• **ABOUT THIS EXERCISE**
All entries must be transcribed exactly, down to the last character.

[[ EXERCISE INPUTS, beginning ]]

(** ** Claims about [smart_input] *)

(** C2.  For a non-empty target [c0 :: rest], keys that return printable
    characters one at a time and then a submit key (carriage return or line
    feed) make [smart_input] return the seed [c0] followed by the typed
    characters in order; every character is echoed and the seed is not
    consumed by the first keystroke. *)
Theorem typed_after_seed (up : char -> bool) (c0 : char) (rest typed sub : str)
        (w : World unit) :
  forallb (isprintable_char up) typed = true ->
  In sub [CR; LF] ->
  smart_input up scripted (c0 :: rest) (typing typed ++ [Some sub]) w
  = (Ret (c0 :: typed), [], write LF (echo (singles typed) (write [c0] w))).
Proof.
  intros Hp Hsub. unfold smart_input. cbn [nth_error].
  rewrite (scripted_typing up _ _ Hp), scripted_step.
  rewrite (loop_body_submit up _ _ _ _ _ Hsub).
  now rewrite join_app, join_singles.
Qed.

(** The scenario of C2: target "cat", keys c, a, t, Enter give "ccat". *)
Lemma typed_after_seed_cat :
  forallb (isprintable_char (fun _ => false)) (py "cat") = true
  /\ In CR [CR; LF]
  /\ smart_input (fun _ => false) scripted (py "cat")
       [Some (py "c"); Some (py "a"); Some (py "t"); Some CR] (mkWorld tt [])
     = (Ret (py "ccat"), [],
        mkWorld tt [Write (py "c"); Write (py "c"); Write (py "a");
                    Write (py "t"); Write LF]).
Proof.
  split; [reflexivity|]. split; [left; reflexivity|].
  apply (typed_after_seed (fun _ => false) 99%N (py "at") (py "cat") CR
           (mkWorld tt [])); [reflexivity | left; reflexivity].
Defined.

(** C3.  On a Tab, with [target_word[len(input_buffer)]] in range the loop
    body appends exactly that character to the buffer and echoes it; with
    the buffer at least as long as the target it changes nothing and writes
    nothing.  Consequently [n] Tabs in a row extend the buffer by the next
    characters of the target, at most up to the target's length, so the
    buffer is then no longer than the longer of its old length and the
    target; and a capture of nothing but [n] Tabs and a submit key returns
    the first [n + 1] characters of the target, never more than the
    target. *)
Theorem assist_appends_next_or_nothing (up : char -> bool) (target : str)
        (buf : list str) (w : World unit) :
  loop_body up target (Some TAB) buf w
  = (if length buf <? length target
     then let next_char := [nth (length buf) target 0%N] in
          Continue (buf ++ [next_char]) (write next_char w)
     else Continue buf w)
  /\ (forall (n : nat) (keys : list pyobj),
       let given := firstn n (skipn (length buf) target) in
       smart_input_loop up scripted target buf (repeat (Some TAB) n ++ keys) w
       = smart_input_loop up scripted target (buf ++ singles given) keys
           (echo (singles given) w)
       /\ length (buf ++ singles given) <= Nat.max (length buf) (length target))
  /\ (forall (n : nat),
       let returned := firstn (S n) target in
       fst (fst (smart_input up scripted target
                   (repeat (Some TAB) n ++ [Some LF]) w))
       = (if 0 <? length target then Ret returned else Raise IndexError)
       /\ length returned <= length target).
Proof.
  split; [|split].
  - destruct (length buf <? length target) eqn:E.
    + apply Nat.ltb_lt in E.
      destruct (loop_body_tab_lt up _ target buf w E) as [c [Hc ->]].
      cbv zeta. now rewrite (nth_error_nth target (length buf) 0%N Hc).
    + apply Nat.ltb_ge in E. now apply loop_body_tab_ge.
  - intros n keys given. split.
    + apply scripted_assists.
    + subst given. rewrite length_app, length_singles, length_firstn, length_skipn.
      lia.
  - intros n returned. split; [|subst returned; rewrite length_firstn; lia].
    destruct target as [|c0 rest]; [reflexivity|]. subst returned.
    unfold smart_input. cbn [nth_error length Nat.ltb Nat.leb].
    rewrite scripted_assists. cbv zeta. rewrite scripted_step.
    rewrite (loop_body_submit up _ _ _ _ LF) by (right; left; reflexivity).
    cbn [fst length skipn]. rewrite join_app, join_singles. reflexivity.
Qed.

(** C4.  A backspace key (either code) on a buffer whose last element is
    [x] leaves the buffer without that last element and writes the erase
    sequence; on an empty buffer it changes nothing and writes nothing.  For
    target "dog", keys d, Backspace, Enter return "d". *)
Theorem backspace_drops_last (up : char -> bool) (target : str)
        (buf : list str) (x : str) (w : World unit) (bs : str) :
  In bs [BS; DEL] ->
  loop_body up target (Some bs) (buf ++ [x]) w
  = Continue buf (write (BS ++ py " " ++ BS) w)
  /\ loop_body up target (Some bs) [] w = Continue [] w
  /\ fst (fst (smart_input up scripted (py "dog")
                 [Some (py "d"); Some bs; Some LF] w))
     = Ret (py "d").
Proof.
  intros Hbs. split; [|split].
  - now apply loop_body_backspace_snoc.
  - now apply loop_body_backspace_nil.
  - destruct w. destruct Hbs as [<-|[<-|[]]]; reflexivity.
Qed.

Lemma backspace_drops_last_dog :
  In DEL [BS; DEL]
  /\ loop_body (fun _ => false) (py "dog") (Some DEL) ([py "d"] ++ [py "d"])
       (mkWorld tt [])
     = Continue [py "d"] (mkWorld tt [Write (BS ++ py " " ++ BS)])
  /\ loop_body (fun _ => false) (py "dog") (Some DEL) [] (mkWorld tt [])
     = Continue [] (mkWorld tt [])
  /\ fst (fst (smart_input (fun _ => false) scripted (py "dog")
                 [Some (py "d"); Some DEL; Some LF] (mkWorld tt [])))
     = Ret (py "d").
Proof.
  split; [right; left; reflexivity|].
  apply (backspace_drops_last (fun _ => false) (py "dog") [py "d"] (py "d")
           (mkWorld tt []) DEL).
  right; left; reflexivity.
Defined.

[[ EXERCISE INPUTS, end ]]

• **EXPECTED ANSWER**
(** ** Claims about [smart_input] *)

(** C2.  For a non-empty target [c0 :: rest], keys that return printable
    characters one at a time and then a submit key (carriage return or line
    feed) make [smart_input] return the seed [c0] followed by the typed
    characters in order; every character is echoed and the seed is not
    consumed by the first keystroke. *)
Theorem typed_after_seed (up : char -> bool) (c0 : char) (rest typed sub : str)
        (w : World unit) :
  forallb (isprintable_char up) typed = true ->
  In sub [CR; LF] ->
  smart_input up scripted (c0 :: rest) (typing typed ++ [Some sub]) w
  = (Ret (c0 :: typed), [], write LF (echo (singles typed) (write [c0] w))).
Proof.
  intros Hp Hsub. unfold smart_input. cbn [nth_error].
  rewrite (scripted_typing up _ _ Hp), scripted_step.
  rewrite (loop_body_submit up _ _ _ _ _ Hsub).
  now rewrite join_app, join_singles.
Qed.

(** The scenario of C2: target "cat", keys c, a, t, Enter give "ccat". *)
Lemma typed_after_seed_cat :
  forallb (isprintable_char (fun _ => false)) (py "cat") = true
  /\ In CR [CR; LF]
  /\ smart_input (fun _ => false) scripted (py "cat")
       [Some (py "c"); Some (py "a"); Some (py "t"); Some CR] (mkWorld tt [])
     = (Ret (py "ccat"), [],
        mkWorld tt [Write (py "c"); Write (py "c"); Write (py "a");
                    Write (py "t"); Write LF]).
Proof.
  split; [reflexivity|]. split; [left; reflexivity|].
  apply (typed_after_seed (fun _ => false) 99%N (py "at") (py "cat") CR
           (mkWorld tt [])); [reflexivity | left; reflexivity].
Defined.

(** C3.  On a Tab, with [target_word[len(input_buffer)]] in range the loop
    body appends exactly that character to the buffer and echoes it; with
    the buffer at least as long as the target it changes nothing and writes
    nothing.  Consequently [n] Tabs in a row extend the buffer by the next
    characters of the target, at most up to the target's length, so the
    buffer is then no longer than the longer of its old length and the
    target; and a capture of nothing but [n] Tabs and a submit key returns
    the first [n + 1] characters of the target, never more than the
    target. *)
Theorem assist_appends_next_or_nothing (up : char -> bool) (target : str)
        (buf : list str) (w : World unit) :
  loop_body up target (Some TAB) buf w
  = (if length buf <? length target
     then let next_char := [nth (length buf) target 0%N] in
          Continue (buf ++ [next_char]) (write next_char w)
     else Continue buf w)
  /\ (forall (n : nat) (keys : list pyobj),
       let given := firstn n (skipn (length buf) target) in
       smart_input_loop up scripted target buf (repeat (Some TAB) n ++ keys) w
       = smart_input_loop up scripted target (buf ++ singles given) keys
           (echo (singles given) w)
       /\ length (buf ++ singles given) <= Nat.max (length buf) (length target))
  /\ (forall (n : nat),
       let returned := firstn (S n) target in
       fst (fst (smart_input up scripted target
                   (repeat (Some TAB) n ++ [Some LF]) w))
       = (if 0 <? length target then Ret returned else Raise IndexError)
       /\ length returned <= length target).
Proof.
  split; [|split].
  - destruct (length buf <? length target) eqn:E.
    + apply Nat.ltb_lt in E.
      destruct (loop_body_tab_lt up _ target buf w E) as [c [Hc ->]].
      cbv zeta. now rewrite (nth_error_nth target (length buf) 0%N Hc).
    + apply Nat.ltb_ge in E. now apply loop_body_tab_ge.
  - intros n keys given. split.
    + apply scripted_assists.
    + subst given. rewrite length_app, length_singles, length_firstn, length_skipn.
      lia.
  - intros n returned. split; [|subst returned; rewrite length_firstn; lia].
    destruct target as [|c0 rest]; [reflexivity|]. subst returned.
    unfold smart_input. cbn [nth_error length Nat.ltb Nat.leb].
    rewrite scripted_assists. cbv zeta. rewrite scripted_step.
    rewrite (loop_body_submit up _ _ _ _ LF) by (right; left; reflexivity).
    cbn [fst length skipn]. rewrite join_app, join_singles. reflexivity.
Qed.

(** C4.  A backspace key (either code) on a buffer whose last element is
    [x] leaves the buffer without that last element and writes the erase
    sequence; on an empty buffer it changes nothing and writes nothing.  For
    target "dog", keys d, Backspace, Enter return "d". *)
Theorem backspace_drops_last (up : char -> bool) (target : str)
        (buf : list str) (x : str) (w : World unit) (bs : str) :
  In bs [BS; DEL] ->
  loop_body up target (Some bs) (buf ++ [x]) w
  = Continue buf (write (BS ++ py " " ++ BS) w)
  /\ loop_body up target (Some bs) [] w = Continue [] w
  /\ fst (fst (smart_input up scripted (py "dog")
                 [Some (py "d"); Some bs; Some LF] w))
     = Ret (py "d").
Proof.
  intros Hbs. split; [|split].
  - now apply loop_body_backspace_snoc.
  - now apply loop_body_backspace_nil.
  - destruct w. destruct Hbs as [<-|[<-|[]]]; reflexivity.
Qed.

Lemma backspace_drops_last_dog :
  In DEL [BS; DEL]
  /\ loop_body (fun _ => false) (py "dog") (Some DEL) ([py "d"] ++ [py "d"])
       (mkWorld tt [])
     = Continue [py "d"] (mkWorld tt [Write (BS ++ py " " ++ BS)])
  /\ loop_body (fun _ => false) (py "dog") (Some DEL) [] (mkWorld tt [])
     = Continue [] (mkWorld tt [])
  /\ fst (fst (smart_input (fun _ => false) scripted (py "dog")
                 [Some (py "d"); Some DEL; Some LF] (mkWorld tt [])))
     = Ret (py "d").
Proof.
  split; [right; left; reflexivity|].
  apply (backspace_drops_last (fun _ => false) (py "dog") [py "d"] (py "d")
           (mkWorld tt []) DEL).
  right; left; reflexivity.
Defined.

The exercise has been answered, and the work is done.